University of Ottawa PhD student Elisa Cantergiani has lead a team of researchers to win the 2015 T.C. Graham Prize, awarded by the Association for Iron and Steel Technology (AIST). Researchers from both academia and industry compete annually for this prestigious prize, awarded for the most innovative applications of steel that could help develop new markets. Elisa is a PhD student in Mechanical Engineering, and her teammates were Benjamin Lawrence and Chad Sinclair from the University of British Columbia, and Colin Scott from CanmetMATERIALS. The team accepted the $20,000 prize at the Italy Steel Forum in Dalmine, Italy on October 23, 2015. We asked Elisa to tell us about this experience:
Steel is one of the main materials used in car manufacturing. However, today’s very strict fuel efficiency standards require companies to greatly reduce the weight of cars. Materials such as aluminium have emerged as an alternative to steel, but aluminium has several manufacturing drawbacks and is expensive. In order to remain competitive and avoid losing a key market, steel companies are investigating new ways of producing stronger steels for thinner, lighter car components. An easy way to strengthen steel is to introduce carbon into its composition. Various methods (such as liquid carburizing) have been developed, but they require several hours of high heat treatment and are not usually applicable to thin steel sheets used in automotive applications. Furthermore, liquid carburizing uses chemicals that are poisonous to the environment and are difficult to recycle.
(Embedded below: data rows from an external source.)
Definition verifyDPoPProof (d : DPoPDeps) (now : Z) (proof requestMethod requestURL accessToken : string) (replay : option MemoryJTIReplayStore)
    : result dpop_error string * option MemoryJTIReplayStore :=
  match checkProof d now proof requestMethod requestURL with
  | Err e => (Err e, replay)
  | Ok (proofJWK, p) =>
      let '(r, replay) := enforceDPoPReplay now (dd_replayFailClosed d) (dp_JTI p) (dp_IAT p) (resolvedDPoPProofMaxAge d) replay in
      (match r with
       | Err e => Err e
       | Ok _ =>
           if negb (checkDPoPAth (dp_Ath p) accessToken) then Err DPoPAth
           else match jwkThumbprintRFC7638 proofJWK with None => Err DPoPThumbprint | Some jkt => Ok jkt end
       end, replay)
  end.

(** ** What an accepted proof shows *)

Definition payload_of (proof : string) : option dpopProofPayload :=
  match jws_parts proof with [_; pl; _] => RawURLDecode pl ≫= UnmarshalPayload | _ => None end.

(** The key [k] of the header of [proof] accepts its signature. *)
Definition signed_with (proof : string) (k : JWK) : Prop :=
  exists h pl s alg sig, jws_parts proof = [h; pl; s] /\ parseDPoPProofHeader h = Ok k /\ RawURLDecode s = Some sig /\
    alg ∈ AsymmetricJWSAlgs /\ key_accepts alg k (bytes (h ++ Jwks.dot :: pl)) sig.

(** The payload is made for this request, now. *)
Definition fits (d : DPoPDeps) (now : Z) (requestMethod requestURL : string) (p : dpopProofPayload) : Prop :=
  equalFold (dp_HTM p) requestMethod = true /\ normalizeDPoPHTU (dp_HTU p) = normalizeDPoPHTU requestURL /\ dp_IAT p <> 0 /\
  unix now - seconds (resolvedDPoPProofMaxAge d) <= dp_IAT p <= unix now + seconds (resolvedDPoPProofClockSkew d) /\ dp_JTI p <> "" /\
  (forall np, dd_nonceProvider d = Some np -> VerifyNonce np (dp_Nonce p) now = true).

Lemma parseAndCheck_Ok now pl m u a c p : parseAndCheckDPoPPayload now pl m u a c = Ok p ->
  RawURLDecode pl ≫= UnmarshalPayload = Some p /\ equalFold (dp_HTM p) m = true /\ normalizeDPoPHTU (dp_HTU p) = normalizeDPoPHTU u /\
  dp_IAT p <> 0 /\ unix now - seconds a <= dp_IAT p <= unix now + seconds c /\ dp_JTI p <> "".
Proof.
  unfold parseAndCheckDPoPPayload. destruct (_ ≫= _) as [q|]; [|done]. destruct (equalFold _ _) eqn:H1; [|done]. cbn [negb].
  destruct (bool_decide (normalizeDPoPHTU _ = _)) eqn:H2; [|done]. cbn [negb]. destruct (dp_IAT q =? 0) eqn:H3; [done|].
  destruct (_ <? dp_IAT q) eqn:H4; [done|]. destruct (dp_IAT q <? _) eqn:H5; [done|]. destruct (bool_decide (dp_JTI q = "")) eqn:H6; [done|].
  intros [= <-]. apply bool_decide_eq_true in H2. apply bool_decide_eq_false in H6. split_and!; try done; lia.
Qed.

Lemma checkProof_Ok d now proof m u k p : checkProof d now proof m u = Ok (k, p) ->
  signed_with proof k /\ payload_of proof = Some p /\ fits d now m u p.
Proof.
  unfold checkProof, payload_of, signed_with. destruct (jws_parts proof) as [|h [|pl [|s [|]]]] eqn:Hp; try done. intros H.
  apply result_bind_ok in H as (k' & Hk & H). apply result_bind_ok in H as (b & Hv & H). apply result_bind_ok in H as (p' & Hc & H).
  apply result_bind_ok in H as ([] & Hn & H). injection H as -> ->.
  destruct (Jwks.VerifyCompactJWS _ _ _ _ _ proof [k] AsymmetricJWSAlgs) eqn:Hs; [|done].
  apply verify_compact_sound in Hs as (h' & pl' & s' & hb & sig & hdr & k' & Hq & _ & _ & _ & _ & Halg & _ & _ & Hsig & Hin & _ & Hacc).
  rewrite Hp in Hq. injection Hq as <- <- <-. apply list_elem_of_singleton in Hin as ->.
  apply parseAndCheck_Ok in Hc as (Hc & H1 & H2 & H3 & H4 & H5). split_and!; [by exists h, pl, s, (jh_Alg hdr), sig|done|].
  unfold fits. split_and!; try done; [lia..|]. intros np Hnp. unfold enforceDPoPNonce in Hn. rewrite Hnp in Hn.
  destruct (bool_decide _); [done|]. by destruct (VerifyNonce np (dp_Nonce p) now).
Qed.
Inspired by this, we proposed a new process of obtaining stronger Interstitial-free (IF) steel. This type of steel is already used in cars because it is very easy to form, but it lacks strength. Our new method allows us to carburize steel sheets by applying a carbon film to the surface of the material. Then, after an induction heat treatment of just 2 minutes followed by a quench in water, the obtained steel is 3-4 times stronger than what can be reached with the current processes. Our method is very time-efficient, uses much less energy, and does not involve poisonous chemicals.
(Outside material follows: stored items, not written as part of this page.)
(* ===== verification/TokenFront.v ===== *)
(** * TokenFront: who may use an access token, and where
    ([interfaces/sso]: the token half of [server_token_clientauth.go],
    [server_tenant_residency.go], the tenant and pairwise lookups of [server_tenant.go],
    [server_login.go] and [server_pairwise.go], [MeshAuthorize] and the sender
    constraints of [mesh_authz.go] and [server_resource.go], the bearer ladder of
    [protocols/oidc/handle_userinfo.go], [internal/handler/validation.go]).

    The state holds every in-memory store these read.  The token issuers are operations
    on a state of their own; the iteration order of the map they are kept in is the order
    of a list.  In-memory stores do not fail. *)
From S2P Require Import Prelude Crypto Core Scopes Lifecycle RefreshStore CodeStores DeviceCodes CibaStore Issue RefreshIface GraceCache GrantCore JTIReplay Jose ExchangeDeps Permissions Resources AdminPaging Users Sessions Clients JwtIssuer Jwks ClientAuth Dpop.
Local Open Scope Z_scope.

(** ** Caches with a time to live *)

(** [suspensionCache], [residencyCache], [MemoryIntrospectionCache]: an entry is fresh
    until its deadline, that instant included. *)
Record TTLCache (V : Type) := { ca_entries : gmap string (V * Z); ca_ttl : Z }.
Arguments ca_entries {V}. Arguments ca_ttl {V}. Arguments Build_TTLCache {V}.

Definition cache_get {V} (now : Z) (key : string) (c : TTLCache V) : option V :=
  match ca_entries c !! key with
  | None => None
  | Some (v, expiresAt) => if 0 <? GoTime.Since now expiresAt then None else Some v
  end.
Definition cache_put {V} (now : Z) (key : string) (v : V) (c : TTLCache V) : TTLCache V :=
  {| ca_entries := <[key := (v, GoTime.Add now (ca_ttl c))]> (ca_entries c); ca_ttl := ca_ttl c |}.
Definition cache_invalidate {V} (key : string) (c : TTLCache V) : TTLCache V :=
  {| ca_entries := delete key (ca_entries c); ca_ttl := ca_ttl c |}.
Definition cache_flush {V} (c : TTLCache V) : TTLCache V := {| ca_entries := ∅; ca_ttl := ca_ttl c |}.

(** ** Data *)

Record ResidencyPolicy := { rp_HomeRegion : string; rp_AllowedRegions : list string; rp_EnforceWrites : bool }.
Definition ResidencyIsZero (p : ResidencyPolicy) : bool :=
  bool_decide (rp_HomeRegion p = "") && bool_decide (rp_AllowedRegions p = []) && negb (rp_EnforceWrites p).

Record Tenant := { tn_ID : string; tn_Status : string; tn_HomeRegion : string; tn_AllowedRegions : list string; tn_EnforceWrites : bool }.
Definition TenantStatusSuspended : string := "suspended".
Definition residencyPolicyFromTenant (t : Tenant) : ResidencyPolicy :=
  {| rp_HomeRegion := tn_HomeRegion t; rp_AllowedRegions := tn_AllowedRegions t; rp_EnforceWrites := tn_EnforceWrites t |}.

(** An error of an issuer: whether it is a rejection ([core.ErrTokenValidationRejected]),
    and its text. *)
Record issuer_error := { ie_rejected : bool; ie_msg : string }.

(** [core.TokenIssuer] on a state [X]; [ti_Accepts] is the hint of those that have one. *)
Record TokenIssuer (X : Type) := {
  ti_Accepts : option (string -> bool);
  ti_Validate : Z -> string -> X -> result issuer_error TokenClaims * X;
  ti_Revoke : Z -> string -> X -> option issuer_error * X;
}.
Arguments ti_Accepts {X}. Arguments ti_Validate {X}. Arguments ti_Revoke {X}. Arguments Build_TokenIssuer {X}.

(** [oauth.CachedResult], the body an abstract value. *)
Record CachedResult (B : Type) := { cr_Body : B; cr_LifecycleSubjects : list string }.
Arguments cr_Body {B}. Arguments cr_LifecycleSubjects {B}. Arguments Build_CachedResult {B}.

(** The stores; [None] is a store that is not wired. *)
Record Front (B X : Type) := {
  fr_issuers : X;
  fr_clients : MemoryClientStore;
  fr_tenants : option (gmap string Tenant);
  fr_suspension : option (TTLCache bool);
  fr_residency : option (TTLCache ResidencyPolicy);
  fr_policies : option (gmap string ResidencyPolicy);
  fr_lifecycle : option LifecycleStore;
  fr_pairwise : option (gmap string string);
  fr_sessions : option MemorySessionManager;
  fr_refresh : option MemoryRefreshTokenStore;
  fr_cache : option (TTLCache (CachedResult B));
  fr_replay : option MemoryJTIReplayStore;
}.
Arguments fr_issuers {B X}. Arguments fr_clients {B X}. Arguments fr_tenants {B X}. Arguments fr_suspension {B X}.
Arguments fr_residency {B X}. Arguments fr_policies {B X}. Arguments fr_lifecycle {B X}. Arguments fr_pairwise {B X}.
Arguments fr_sessions {B X}. Arguments fr_refresh {B X}. Arguments fr_cache {B X}. Arguments fr_replay {B X}.

Section setters.
Context {B X : Type}.
Notation Front := (Front B X).
Definition set_issuers (x : X) (w : Front) : Front := {| fr_issuers := x; fr_clients := fr_clients w; fr_tenants := fr_tenants w; fr_suspension := fr_suspension w; fr_residency := fr_residency w; fr_policies := fr_policies w; fr_lifecycle := fr_lifecycle w; fr_pairwise := fr_pairwise w; fr_sessions := fr_sessions w; fr_refresh := fr_refresh w; fr_cache := fr_cache w; fr_replay := fr_replay w |}.
Definition set_suspension (s : option (TTLCache bool)) (w : Front) : Front := {| fr_issuers := fr_issuers w; fr_clients := fr_clients w; fr_tenants := fr_tenants w; fr_suspension := s; fr_residency := fr_residency w; fr_policies := fr_policies w; fr_lifecycle := fr_lifecycle w; fr_pairwise := fr_pairwise w; fr_sessions := fr_sessions w; fr_refresh := fr_refresh w; fr_cache := fr_cache w; fr_replay := fr_replay w |}.
Definition set_residency (s : option (TTLCache ResidencyPolicy)) (w : Front) : Front := {| fr_issuers := fr_issuers w; fr_clients := fr_clients w; fr_tenants := fr_tenants w; fr_suspension := fr_suspension w; fr_residency := s; fr_policies := fr_policies w; fr_lifecycle := fr_lifecycle w; fr_pairwise := fr_pairwise w; fr_sessions := fr_sessions w; fr_refresh := fr_refresh w; fr_cache := fr_cache w; fr_replay := fr_replay w |}.
Definition set_refresh (s : option MemoryRefreshTokenStore) (w : Front) : Front := {| fr_issuers := fr_issuers w; fr_clients := fr_clients w; fr_tenants := fr_tenants w; fr_suspension := fr_suspension w; fr_residency := fr_residency w; fr_policies := fr_policies w; fr_lifecycle := fr_lifecycle w; fr_pairwise := fr_pairwise w; fr_sessions := fr_sessions w; fr_refresh := s; fr_cache := fr_cache w; fr_replay := fr_replay w |}.
Definition set_cache (s : option (TTLCache (CachedResult B))) (w : Front) : Front := {| fr_issuers := fr_issuers w; fr_clients := fr_clients w; fr_tenants := fr_tenants w; fr_suspension := fr_suspension w; fr_residency := fr_residency w; fr_policies := fr_policies w; fr_lifecycle := fr_lifecycle w; fr_pairwise := fr_pairwise w; fr_sessions := fr_sessions w; fr_refresh := fr_refresh w; fr_cache := s; fr_replay := fr_replay w |}.
Definition set_replay (s : option MemoryJTIReplayStore) (w : Front) : Front := {| fr_issuers := fr_issuers w; fr_clients := fr_clients w; fr_tenants := fr_tenants w; fr_suspension := fr_suspension w; fr_residency := fr_residency w; fr_policies := fr_policies w; fr_lifecycle := fr_lifecycle w; fr_pairwise := fr_pairwise w; fr_sessions := fr_sessions w; fr_refresh := fr_refresh w; fr_cache := fr_cache w; fr_replay := s |}.
End setters.

(** ** Tenants *)

Definition ErrRegionNotAllowed : string := "region_not_allowed".
Definition ErrResidencyViolation : string := "residency_violation".

Section front.
Context {B X : Type}.
Notation Front := (Front B X).

(** [TenantSuspended]: a tenant the store does not know is not suspended. *)
Definition TenantSuspended (enabled : bool) (now : Z) (tenantID : string) : M Front bool := fun w =>
  match fr_tenants w with
  | None => (false, w)
  | Some tenants =>
      if negb enabled || bool_decide (tenantID = "") then (false, w)
      else match fr_suspension w ≫= cache_get now tenantID with
           | Some suspended => (suspended, w)
           | None =>
               match tenants !! tenantID with
               | None => (false, w)
               | Some t =>
                   let suspended := bool_decide (tn_Status t = TenantStatusSuspended) in
                   (suspended, set_suspension (cache_put now tenantID suspended <$> fr_suspension w) w)
               end
           end
  end.

(** [checkTenantNotSuspended]: whether it passes. *)
Definition checkTenantNotSuspended (enabled : bool) (now : Z) (claims : TokenClaims) : M Front bool := fun w =>
  if negb enabled || bool_decide (tc_ClientID claims = "") then (true, w)
  else match fr_tenants w, fr_clients w !! tc_ClientID claims with
       | Some _, Some client =>
           if decide (cl_TenantID client = "") then (true, w)
           else let '(suspended, w) := TenantSuspended enabled now (cl_TenantID client) w in (negb suspended, w)
       | _, _ => (true, w)
       end.

Definition evaluateResidency (policy : ResidencyPolicy) (servingRegion : string) (isWrite : bool) : option string :=
  if decide (rp_HomeRegion policy = "") then None
  else if decide (servingRegion = rp_HomeRegion policy) then None
  else if negb (bool_decide (rp_AllowedRegions policy = [])) && negb (contains (rp_AllowedRegions policy) servingRegion) then Some ErrRegionNotAllowed
  else if isWrite && rp_EnforceWrites policy && negb (bool_decide (servingRegion = rp_HomeRegion policy)) then Some ErrResidencyViolation
  else None.

(** The cache, then the policy store, then the fields of the tenant. *)
Definition resolveResidencyPolicy (now : Z) (tenantID : string) : M Front (option ResidencyPolicy) := fun w =>
  match fr_residency w ≫= cache_get now tenantID with
  | Some policy => (Some policy, w)
  | None =>
      let put policy := set_residency (cache_put now tenantID policy <$> fr_residency w) w in
      match (ps ← fr_policies w; p ← ps !! tenantID; if ResidencyIsZero p then None else Some p) with
      | Some policy => (Some policy, put policy)
      | None =>
          match fr_tenants w ≫= (fun ts => ts !! tenantID) with
          | None => (None, w)
          | Some t => let policy := residencyPolicyFromTenant t in (Some policy, put policy)
          end
      end
  end.

Definition checkTenantResidency (enabled : bool) (now : Z) (tenantID servingRegion : string) (isWrite : bool) : M Front (option string) := fun w =>
  if negb enabled || bool_decide (servingRegion = "") || bool_decide (tenantID = "") then (None, w)
  else match resolveResidencyPolicy now tenantID w with
       | (None, w) => (None, w)
       | (Some policy, w) => (evaluateResidency policy servingRegion isWrite, w)
       end.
I studied Materials Engineering at the University of Modena and Reggio Emilia in Italy. During my Bachelor’s degree, I acquired knowledge of math and mechanical engineering, and during my Master’s degree I studied materials and solid state physics. Then, after working for five years as an engineer, I decided to pursue a PhD. From 2011 to 2015, I have been a student in the group of Dr. Arnaud Weck at the University of Ottawa, working on graded steels and investigating new ways of strengthening steels. I chose the field of Materials Engineering because it allows me to join aspects of mechanical engineering and physics. A materials engineer needs to understand both the chemistry and the physics of materials, as well as their mechanical properties.
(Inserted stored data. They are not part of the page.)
(** [writeMeshAuthzResponse]: the status and the headers. *)
Definition writeMeshAuthzResponse (FormatInt : Z -> string) (res : MeshAuthorizeResult) : Z * list (string * string) :=
  if negb (mr_Allowed res) then (401, [])
  else (200, [("X-Auth-Subject", mr_Subject res)]
         ++ (if decide (mr_ClientID res = "") then [] else [("X-Auth-Client-Id", mr_ClientID res)])
         ++ (if decide (mr_Scopes res = []) then [] else [("X-Auth-Scopes", Str.join (mr_Scopes res))])
         ++ (if decide (mr_ExpiresAt res = 0) then [] else [("X-Auth-Expires", FormatInt (mr_ExpiresAt res))])
         ++ (if decide (mr_Roles res = []) then [] else [("X-Auth-Roles", String.concat "," (mr_Roles res))])).
End access.

(** ** The token a request presents *)

Lemma TrimPrefix_app p t : TrimPrefix (p +:+ t) p = t.
Proof.
  unfold TrimPrefix. assert (HasPrefix (p +:+ t) p = true) as -> by (apply HasPrefix_spec; by exists t).
  by rewrite Str.to_list_app, drop_app_length, Str.of_to_list.
Qed.

Lemma BearerToken_header r : BearerToken r <> "" -> header r "Authorization" = BearerPrefix +:+ BearerToken r.
Proof.
  unfold BearerToken. destruct (HasPrefix _ _) eqn:H; [|done]. cbn [negb]. apply HasPrefix_spec in H as [t ->]. by rewrite TrimPrefix_app.
Qed.

Lemma scheme_token_hit scheme t schemes : t <> "" -> scheme_token (scheme +:+ t) (scheme :: schemes) = t.
Proof.
  intros Ht. cbn [scheme_token]. rewrite Str.to_list_app, length_app, take_app_length, drop_app_length, !Str.of_to_list.
  assert (0 < length (Str.to_list t))%nat as Hl by (destruct t; [done|cbn; lia]).
  rewrite (proj2 (Nat.ltb_lt _ _)) by lia. unfold equalFold. by rewrite bool_decide_eq_true_2.
Qed.

(** The proof is bound to the token that was validated, whichever scheme carried it. *)
Lemma scheme_token_agrees r : ResourceToken r <> "" -> dpopSchemeToken r = ResourceToken r.
Proof.
  unfold ResourceToken, dpopSchemeToken. destruct (decide (BearerToken r <> "")) as [Hb|Hb]; intros Hne.
  - rewrite (BearerToken_header r Hb). rewrite <- (scheme_token_hit BearerPrefix (BearerToken r) [] Hb) at 2.
    cbn [scheme_token]. rewrite Str.to_list_app. match goal with |- (if ?b && ?e then _ else _) = _ => assert (e = false) as -> by reflexivity end.
    by rewrite andb_false_r.
  - destruct (HasPrefix _ DPoPPrefix) eqn:H; [|done]. cbn [negb] in *. apply HasPrefix_spec in H as [t Ht]. rewrite Ht, TrimPrefix_app in *. by apply scheme_token_hit.
Qed.
Lemma ResourceToken_bearer r : BearerToken r <> "" -> ResourceToken r = BearerToken r.
Proof. intros H. unfold ResourceToken. by destruct (decide _). Qed.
This project was a long process, and the result is the joining of several ideas. Most of the findings we have showcased in the competition for the T.C. Graham Prize have been obtained during my PhD, with the support of Arcelor Mittal. The idea of using carbon films to carburize the steel belongs to Dr. Colin Scott, while the idea of implementing induction heating and the experimental results were part of my work. During my PhD work, which includes this idea, most of the projects I worked on were collaborations between Canadian universities (University of British Columbia and University of Ottawa) and French universities (Université de Rouen and the Institut national des sciences appliquées (INSA) Lyon). This shows the importance of collaboration to reach good results in scientific research. I would like to sincerely thank my supervisor Dr. Arnaud Weck for giving me the opportunity to develop my ideas in collaboration with all the team members that with me have won the T.C. Graham Prize.